■ Instructions for the task: The answer must consist of each line below that holds the word "scalarb", copied as it stands.

■ Data for the task:
(* ===== verification/Utf.v ===== *)
(** Thompson-Pike (UTF-8) and UTF-16 codecs: [libc/intrin/tpenc.c],
    [libc/intrin/bsr.c], [libc/str/thompike.h], [libc/str/utf16.h],
    [libc/intrin/tprecode8to16.c] and [libc/intrin/tprecode16to8.c]. *)
From S2P Require Import Prelude.

(** * Binary logarithm *)

(** [bsr] of [bsr.c]: five conditional shifts; [x >>= n] is arithmetic. *)
Definition bsr (x0 : Z) : Z :=
  let x := s32 x0 in
  let r := 0 in
  let '(x, r) := if Z.land x 0xFFFF0000 =? 0 then (x, r) else (Z.shiftr x 16, Z.lor r 16) in
  let '(x, r) := if Z.land x 0xFF00 =? 0 then (x, r) else (Z.shiftr x 8, Z.lor r 8) in
  let '(x, r) := if Z.land x 0xF0 =? 0 then (x, r) else (Z.shiftr x 4, Z.lor r 4) in
  let '(x, r) := if Z.land x 0xC =? 0 then (x, r) else (Z.shiftr x 2, Z.lor r 2) in
  if Z.land x 0x2 =? 0 then r else Z.lor r 1.

(** * Encoding *)

Definition kTpEnc : list Z :=
  [ Z.lor 1 (Z.shiftl 0xC0 8); Z.lor 1 (Z.shiftl 0xC0 8); Z.lor 1 (Z.shiftl 0xC0 8);
    Z.lor 1 (Z.shiftl 0xC0 8); Z.lor 2 (Z.shiftl 0xE0 8);
    Z.lor 2 (Z.shiftl 0xE0 8); Z.lor 2 (Z.shiftl 0xE0 8); Z.lor 2 (Z.shiftl 0xE0 8);
    Z.lor 2 (Z.shiftl 0xE0 8); Z.lor 3 (Z.shiftl 0xF0 8);
    Z.lor 3 (Z.shiftl 0xF0 8); Z.lor 3 (Z.shiftl 0xF0 8); Z.lor 3 (Z.shiftl 0xF0 8);
    Z.lor 3 (Z.shiftl 0xF0 8); Z.lor 4 (Z.shiftl 0xF8 8);
    Z.lor 4 (Z.shiftl 0xF8 8); Z.lor 4 (Z.shiftl 0xF8 8); Z.lor 4 (Z.shiftl 0xF8 8);
    Z.lor 4 (Z.shiftl 0xF8 8); Z.lor 5 (Z.shiftl 0xFC 8);
    Z.lor 5 (Z.shiftl 0xFC 8); Z.lor 5 (Z.shiftl 0xFC 8); Z.lor 5 (Z.shiftl 0xFC 8);
    Z.lor 5 (Z.shiftl 0xFC 8); Z.lor 5 (Z.shiftl 0xFC 8) ].

(** The [do ... while (--n)] loop of [tpenc]; [n] comes from the table and is 1..5. *)
Fixpoint tpenc_loop (n : nat) (c w : Z) : Z * Z :=
  match n with
  | O => (c, w)
  | S n =>
      let w := Z.lor w (Z.lor 0x80 (Z.land c 0x3F)) in
      let w := u64 (Z.shiftl w 8) in
      tpenc_loop n (Z.shiftr c 6) w
  end.

(** [tpenc]: the encoded bytes of a 32-bit code, packed little endian in a word. *)
Definition tpenc (c : Z) : Z :=
  if (0 <=? c) && (c <=? 127) then c
  else
    let e := nth (Z.to_nat (bsr c - 7)) kTpEnc 0 in
    let n := Z.land e 0xff in
    let '(c, w) := tpenc_loop (Z.to_nat n) c 0 in
    Z.lor (Z.lor c w) (Z.shiftr e 8).

(** [do { *p++ = w & 0xff; } while (w >>= 8);], how callers unpack the word. *)
Fixpoint tpenc_unpack (fuel : nat) (w : Z) : list Z :=
  match fuel with
  | O => []
  | S fuel =>
      Z.land w 0xff ::
      (let w := Z.shiftr w 8 in if w =? 0 then [] else tpenc_unpack fuel w)
  end.

(** A 64-bit word has at most eight bytes. *)
Definition tpenc_bytes (c : Z) : list Z := tpenc_unpack 8 (tpenc c).

(** * Decoding macros of thompike.h *)

Definition ThomPikeCont (x : Z) : bool := 0x80 =? Z.land 0xC0 x.
Definition ThomPikeMsb (x : Z) : Z :=
  if Z.land 255 x <? 252 then bsr (Z.land 255 (Z.lnot x)) else 1.
Definition ThomPikeByte (x : Z) : Z :=
  Z.land x (Z.lor (Z.shiftl 1 (ThomPikeMsb x) - 1) 3).
Definition ThomPikeLen (x : Z) : Z := 7 - ThomPikeMsb x.
(** [x << 6 | (077 & y)] before it is stored in the caller's variable. *)
Definition ThomPikeMerge (x y : Z) : Z := Z.lor (Z.shiftl x 6) (Z.land 0x3F y).

(** * Macros of utf16.h *)

Definition IsLowSurrogate (wc : Z) : bool := Z.land 0xfc00 wc =? 0xdc00.
Definition IsUtf16Cont (wc : Z) : bool := IsLowSurrogate wc.
Definition IsUcs2 (wc : Z) : bool := negb (Z.shiftr (Z.land 65535 wc) 11 =? 27).
Definition MergeUtf16 (hi lo : Z) : Z :=
  Z.shiftl (hi - 0xD800) 10 + (lo - 0xDC00) + 0x10000.
Definition EncodeUtf16 (wc : Z) : Z :=
  if u32 wc <? 0x10000 then wc
  else if (0x10000 <=? wc) && (wc <=? 0x10FFFF) then
    Z.lor (Z.shiftr (wc - 0x10000) 10 + 0xD800)
          (u32 (Z.shiftl (Z.land (wc - 0x10000) 1023 + 0xDC00) 16))
  else 0xFFFD.

(** * Reference encodings *)

(** A Unicode scalar value other than NUL. *)
Definition scalar (c : Z) : Prop :=
  0 < c < 0xD800 \/ 0xE000 <= c < 0x110000.
Definition scalarb (c : Z) : bool :=
  ((0 <? c) && (c <? 0xD800)) || ((0xE000 <=? c) && (c <? 0x110000)).

(** The bit distribution of RFC 3629. *)
Definition utf8 (c : Z) : list Z :=
  if c <? 0x80 then [c]
  else if c <? 0x800 then [0xC0 + c / 64; 0x80 + c mod 64]
  else if c <? 0x10000 then [0xE0 + c / 4096; 0x80 + (c / 64) mod 64; 0x80 + c mod 64]
  else [0xF0 + c / 262144; 0x80 + (c / 4096) mod 64; 0x80 + (c / 64) mod 64; 0x80 + c mod 64].

(** RFC 2781. *)
Definition utf16 (c : Z) : list Z :=
  if c <? 0x10000 then [c]
  else [0xD800 + (c - 0x10000) / 1024; 0xDC00 + (c - 0x10000) mod 1024].

(** * Lemmas *)

Lemma scalarb_spec c : scalarb c = true <-> scalar c.
Proof. unfold scalarb, scalar. lia. Qed.

(** One halving step of [bsr]: the field test decides whether [x] reaches bit [k]. *)
Lemma bsr_halve x k :
  0 < k -> - 2 ^ (2 * k - 1) <= x < 2 ^ (2 * k) ->
  (Z.land x ((2 ^ k - 1) * 2 ^ k) =? 0) = (0 <=? x) && (x <? 2 ^ k).
Proof.
  intros Hk Hx. rewrite land_field by lia.
  assert (2 ^ (2 * k - 1) * 2 = 2 ^ k * 2 ^ k) as E1.
  { replace (2 ^ (2 * k - 1) * 2) with (2 ^ (2 * k - 1) * 2 ^ 1) by lia.
    rewrite <- !Z.pow_add_r by lia. f_equal. lia. }
  replace (2 * k) with (k + k) in Hx at 2 by lia. rewrite Z.pow_add_r in Hx by lia.
  assert (2 <= 2 ^ k) by (change 2 with (2 ^ 1) at 1; apply Z.pow_le_mono_r; lia).
  set (p := 2 ^ k) in *. set (q := 2 ^ (2 * k - 1)) in *.
  pose proof (Z.div_mod x p ltac:(lia)) as Hd.
  pose proof (Z.mod_pos_bound x p ltac:(lia)) as Hm.
  set (d := x / p) in *. set (m := x mod p) in *. clearbody p q d m.
  assert (- p < d < p) as Hdr by nia.
  destruct (decide (d = 0)) as [->|Hd0].
  - rewrite Z.mod_0_l by lia. lia.
  - assert (d mod p <> 0).
    { destruct (decide (0 < d)); [rewrite Z.mod_small by lia; lia|].
      rewrite <- (Z_mod_plus_full d 1 p), Z.mod_small by lia. lia. }
    nia.
Qed.

(** [bsr] is the binary logarithm of the unsigned reading of its argument. *)
Lemma bsr_spec x : 0 < x < 2 ^ 32 -> bsr x = Z.log2 x.
Proof.
  intros Hx. symmetry. unfold bsr.
  assert (exists y, s32 x = y /\ (y = x /\ 0 < y < 2 ^ 31 \/ y = x - 2 ^ 32 /\ - 2 ^ 31 <= y < 0))
    as (y & -> & Hy).
  { eexists; split; [done|]. unfold s32. lia. }
  change 0xFFFF0000 with ((2 ^ 16 - 1) * 2 ^ 16).
  change 0xFF00 with ((2 ^ 8 - 1) * 2 ^ 8).
  change 0xF0 with ((2 ^ 4 - 1) * 2 ^ 4).
  change 0xC with ((2 ^ 2 - 1) * 2 ^ 2).
  change (Z.land ?x 2) with (Z.land x ((2 ^ 1 - 1) * 2 ^ 1)).
  rewrite bsr_halve by lia.
  assert (forall k v, 0 <= k -> Z.shiftr v k = v / 2 ^ k) as Hs by (intros; by apply shiftr_div).
  repeat (match goal with
    | |- context [if (?a && ?b)%bool then (?x, ?r) else ?z] =>
        let E := fresh in destruct (a && b)%bool eqn:E; cbv iota beta; rewrite ?Hs by lia
    end; rewrite bsr_halve by lia).
  all: case_if; (match goal with |- _ = ?r => let v := eval vm_compute in r in change r with v end);
    (apply Z.log2_unique; [lia|]).
  all: match goal with |- 2 ^ ?a <= _ < 2 ^ ?b =>
      let p := eval vm_compute in (2 ^ a) in let q := eval vm_compute in (2 ^ b) in
      change (2 ^ a) with p; change (2 ^ b) with q
    end.
  all: lia.
Qed.

Lemma tpenc_cont c : Z.lor 0x80 (Z.land c 0x3F) = 128 + c mod 64.
Proof.
  change 0x3F with (2 ^ 6 - 1). rewrite land_mask by lia.
  apply (lor_high_low 128 _ 6); [lia|lia|done].
Qed.

(** One turn of the packing loop. *)
Lemma tpenc_turn c w :
  w mod 256 = 0 -> 0 <= w < 2 ^ 40 ->
  u64 (Z.shiftl (Z.lor w (Z.lor 0x80 (Z.land c 0x3F))) 8) = (w + 128 + c mod 64) * 256.
Proof.
  intros Hw Hr. rewrite tpenc_cont, (lor_high_low w _ 8), shiftl_mul by lia.
  rewrite u64_small; lia.
Qed.

Lemma log2_between a b c : 0 <= a -> 2 ^ a <= c < 2 ^ b -> a <= Z.log2 c < b.
Proof.
  intros Ha [H1 H2]. split.
  - apply Z.log2_le_pow2; lia.
  - apply Z.log2_lt_pow2; [|done]. assert (0 < 2 ^ a) by (apply Z.pow_pos_nonneg; lia). lia.
Qed.

(** The table entry for codes of [n + 1] bytes, [7 + 5 (n-1) - 1 <= log2 c]. *)
Lemma kTpEnc_2 c : 2 ^ 7 <= c < 2 ^ 11 -> nth (Z.to_nat (bsr c - 7)) kTpEnc 0 = 0xC001.
Proof.
  intros Hc. rewrite bsr_spec by lia. pose proof (log2_between 7 11 c ltac:(lia) Hc) as Hl.
  remember (Z.log2 c) as l eqn:El. clear El.
  assert (l = 7 \/ l = 8 \/ l = 9 \/ l = 10) as D by lia. by destruct_or! D; subst l.
Qed.
Lemma kTpEnc_3 c : 2 ^ 11 <= c < 2 ^ 16 -> nth (Z.to_nat (bsr c - 7)) kTpEnc 0 = 0xE002.
Proof.
  intros Hc. rewrite bsr_spec by lia. pose proof (log2_between 11 16 c ltac:(lia) Hc) as Hl.
  remember (Z.log2 c) as l eqn:El. clear El.
  assert (l = 11 \/ l = 12 \/ l = 13 \/ l = 14 \/ l = 15) as D by lia.
  by destruct_or! D; subst l.
Qed.
Lemma kTpEnc_4 c : 2 ^ 16 <= c < 2 ^ 21 -> nth (Z.to_nat (bsr c - 7)) kTpEnc 0 = 0xF003.
Proof.
  intros Hc. rewrite bsr_spec by lia. pose proof (log2_between 16 21 c ltac:(lia) Hc) as Hl.
  remember (Z.log2 c) as l eqn:El. clear El.
  assert (l = 16 \/ l = 17 \/ l = 18 \/ l = 19 \/ l = 20) as D by lia.
  by destruct_or! D; subst l.
Qed.

Lemma tpenc_1byte c : 0 <= c < 2 ^ 7 -> tpenc c = c.
Proof. intros. unfold tpenc. rewrite if_true by lia. done. Qed.

(** The final [c | w | e >> 8]: lead bits, payload and continuation bytes are disjoint. *)
Lemma tpenc_join c w lead j :
  0 <= j -> 0 <= c < 2 ^ j -> lead mod 2 ^ j = 0 -> 0 <= lead + c < 256 -> w mod 256 = 0 ->
  Z.lor (Z.lor c w) lead = lead + c + w.
Proof.
  intros. replace (Z.lor (Z.lor c w) lead) with (Z.lor w (Z.lor lead c)).
  - rewrite (lor_high_low lead c j), (lor_high_low w _ 8) by (done || lia). lia.
  - rewrite (Z.lor_comm c w), <- Z.lor_assoc. f_equal. apply Z.lor_comm.
Qed.

Lemma tpenc_2byte c :
  2 ^ 7 <= c < 2 ^ 11 -> tpenc c = (0xC0 + c / 64) + 256 * (128 + c mod 64).
Proof.
  intros Hc. unfold tpenc. rewrite if_false by lia. rewrite kTpEnc_2 by lia.
  change (Z.to_nat (Z.land 0xC001 0xff)) with 1%nat. cbn [tpenc_loop].
  rewrite !tpenc_turn, !shiftr_div by (done || lia). change (0xC001 / 2 ^ 8) with 0xC0.
  rewrite (tpenc_join _ _ _ 5) by (done || lia). lia.
Qed.

Lemma tpenc_3byte c :
  2 ^ 11 <= c < 2 ^ 16 ->
  tpenc c = (0xE0 + c / 4096) + 256 * ((128 + (c / 64) mod 64) + 256 * (128 + c mod 64)).
Proof.
  intros Hc. unfold tpenc. rewrite if_false by lia. rewrite kTpEnc_3 by lia.
  change (Z.to_nat (Z.land 0xE002 0xff)) with 2%nat. cbn [tpenc_loop].
  rewrite (tpenc_turn c 0), !tpenc_turn, !shiftr_div by (done || lia). change (0xE002 / 2 ^ 8) with 0xE0.
  rewrite (tpenc_join _ _ _ 4) by (done || lia). lia.
Qed.

Lemma tpenc_4byte c :
  2 ^ 16 <= c < 2 ^ 21 ->
  tpenc c = (0xF0 + c / 262144) + 256 * ((128 + (c / 4096) mod 64) +
              256 * ((128 + (c / 64) mod 64) + 256 * (128 + c mod 64))).
Proof.
  intros Hc. unfold tpenc. rewrite if_false by lia. rewrite kTpEnc_4 by lia.
  change (Z.to_nat (Z.land 0xF003 0xff)) with 3%nat. cbn [tpenc_loop].
  rewrite (tpenc_turn c 0), (tpenc_turn (Z.shiftr c 6)), !tpenc_turn, !shiftr_div by (done || lia).
  change (0xF003 / 2 ^ 8) with 0xF0.
  rewrite (tpenc_join _ _ _ 3) by (done || lia). lia.
Qed.

Lemma tpenc_unpack_cons n b w :
  0 <= b < 256 -> 0 < w -> tpenc_unpack (S n) (b + 256 * w) = b :: tpenc_unpack n w.
Proof.
  intros Hb Hw. cbn [tpenc_unpack]. change 0xff with (2 ^ 8 - 1).
  rewrite land_mask, shiftr_div by lia. rewrite if_false by lia. f_equal; [|f_equal]; lia.
Qed.

Lemma tpenc_unpack_last n b : 0 <= b < 256 -> tpenc_unpack (S n) b = [b].
Proof.
  intros Hb. cbn [tpenc_unpack]. change 0xff with (2 ^ 8 - 1).
  rewrite land_mask, shiftr_div by lia. rewrite if_true by lia. f_equal. lia.
Qed.

(** The packed word unpacks to the UTF-8 bytes, for every code below [2^21]. *)
Lemma tpenc_bytes_utf8 c : 0 <= c < 2 ^ 21 -> tpenc_bytes c = utf8 c.
Proof.
  intros Hc. unfold tpenc_bytes, utf8.
  case_ifs.
  - rewrite tpenc_1byte by lia. apply tpenc_unpack_last. lia.
  - rewrite tpenc_2byte by lia. by rewrite tpenc_unpack_cons, tpenc_unpack_last by lia.
  - rewrite tpenc_3byte by lia. by rewrite !tpenc_unpack_cons, tpenc_unpack_last by lia.
  - rewrite tpenc_4byte by lia. by rewrite !tpenc_unpack_cons, tpenc_unpack_last by lia.
Qed.

(** ** Lead and continuation bytes, by enumeration *)

Lemma lead2 b : 0xC0 <= b < 0xE0 -> ThomPikeLen b = 2 /\ ThomPikeByte b = b - 0xC0.
Proof.
  intros Hb. by_bytes (fun b => implb ((0xC0 <=? b) && (b <? 0xE0))
    ((ThomPikeLen b =? 2) && (ThomPikeByte b =? b - 0xC0))) b.
Qed.
Lemma lead3 b : 0xE0 <= b < 0xF0 -> ThomPikeLen b = 3 /\ ThomPikeByte b = b - 0xE0.
Proof.
  intros Hb. by_bytes (fun b => implb ((0xE0 <=? b) && (b <? 0xF0))
    ((ThomPikeLen b =? 3) && (ThomPikeByte b =? b - 0xE0))) b.
Qed.
Lemma lead4 b : 0xF0 <= b < 0xF8 -> ThomPikeLen b = 4 /\ ThomPikeByte b = b - 0xF0.
Proof.
  intros Hb. by_bytes (fun b => implb ((0xF0 <=? b) && (b <? 0xF8))
    ((ThomPikeLen b =? 4) && (ThomPikeByte b =? b - 0xF0))) b.
Qed.
Lemma cont_byte r : 0 <= r < 64 -> ThomPikeCont (0x80 + r) = true.
Proof.
  intros Hb. by_bytes (fun b => implb ((0x80 <=? b) && (b <? 0xC0)) (ThomPikeCont b)) (0x80 + r).
Qed.
Lemma merge_cont a r : 0 <= r < 64 -> ThomPikeMerge a (0x80 + r) = a * 64 + r.
Proof.
  intros Hr. unfold ThomPikeMerge. rewrite Z.land_comm. change 0x3F with (2 ^ 6 - 1).
  rewrite land_mask, shiftl_mul, (lor_high_low _ _ 6) by lia. lia.
Qed.

(** ** UTF-16 macros on scalar values *)

Lemma EncodeUtf16_bmp c : 0 <= c < 0x10000 -> EncodeUtf16 c = c.
Proof. intros. unfold EncodeUtf16. rewrite u32_small by lia. by rewrite if_true by lia. Qed.

Lemma EncodeUtf16_astral c :
  0x10000 <= c < 0x110000 ->
  EncodeUtf16 c = (0xD800 + (c - 0x10000) / 1024) + 65536 * (0xDC00 + (c - 0x10000) mod 1024).
Proof.
  intros Hc. unfold EncodeUtf16. rewrite u32_small, if_false by lia. rewrite if_true by lia.
  change 1023 with (2 ^ 10 - 1). rewrite land_mask, shiftr_div by lia.
  rewrite shiftl_mul, u32_small, lor_add_disjoint by lia. lia.
Qed.

Lemma IsUcs2_spec w : 0 <= w < 65536 -> IsUcs2 w = negb ((0xD800 <=? w) && (w <? 0xE000)).
Proof.
  intros. unfold IsUcs2. rewrite Z.land_comm. change 65535 with (2 ^ 16 - 1).
  rewrite land_mask, shiftr_div by lia. lia.
Qed.

Lemma IsLowSurrogate_spec w : 0 <= w < 65536 -> IsLowSurrogate w = (0xDC00 <=? w) && (w <? 0xE000).
Proof.
  intros. unfold IsLowSurrogate. rewrite Z.land_comm. change 0xfc00 with ((2 ^ 6 - 1) * 2 ^ 10).
  rewrite land_field by lia. lia.
Qed.

Lemma MergeUtf16_spec c :
  0x10000 <= c < 0x110000 ->
  MergeUtf16 (0xD800 + (c - 0x10000) / 1024) (0xDC00 + (c - 0x10000) mod 1024) = c.
Proof. intros. unfold MergeUtf16. rewrite shiftl_mul; lia. Qed.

■ Solution for this task:
Definition scalarb (c : Z) : bool :=
Lemma scalarb_spec c : scalarb c = true <-> scalar c.
Proof. unfold scalarb, scalar. lia. Qed.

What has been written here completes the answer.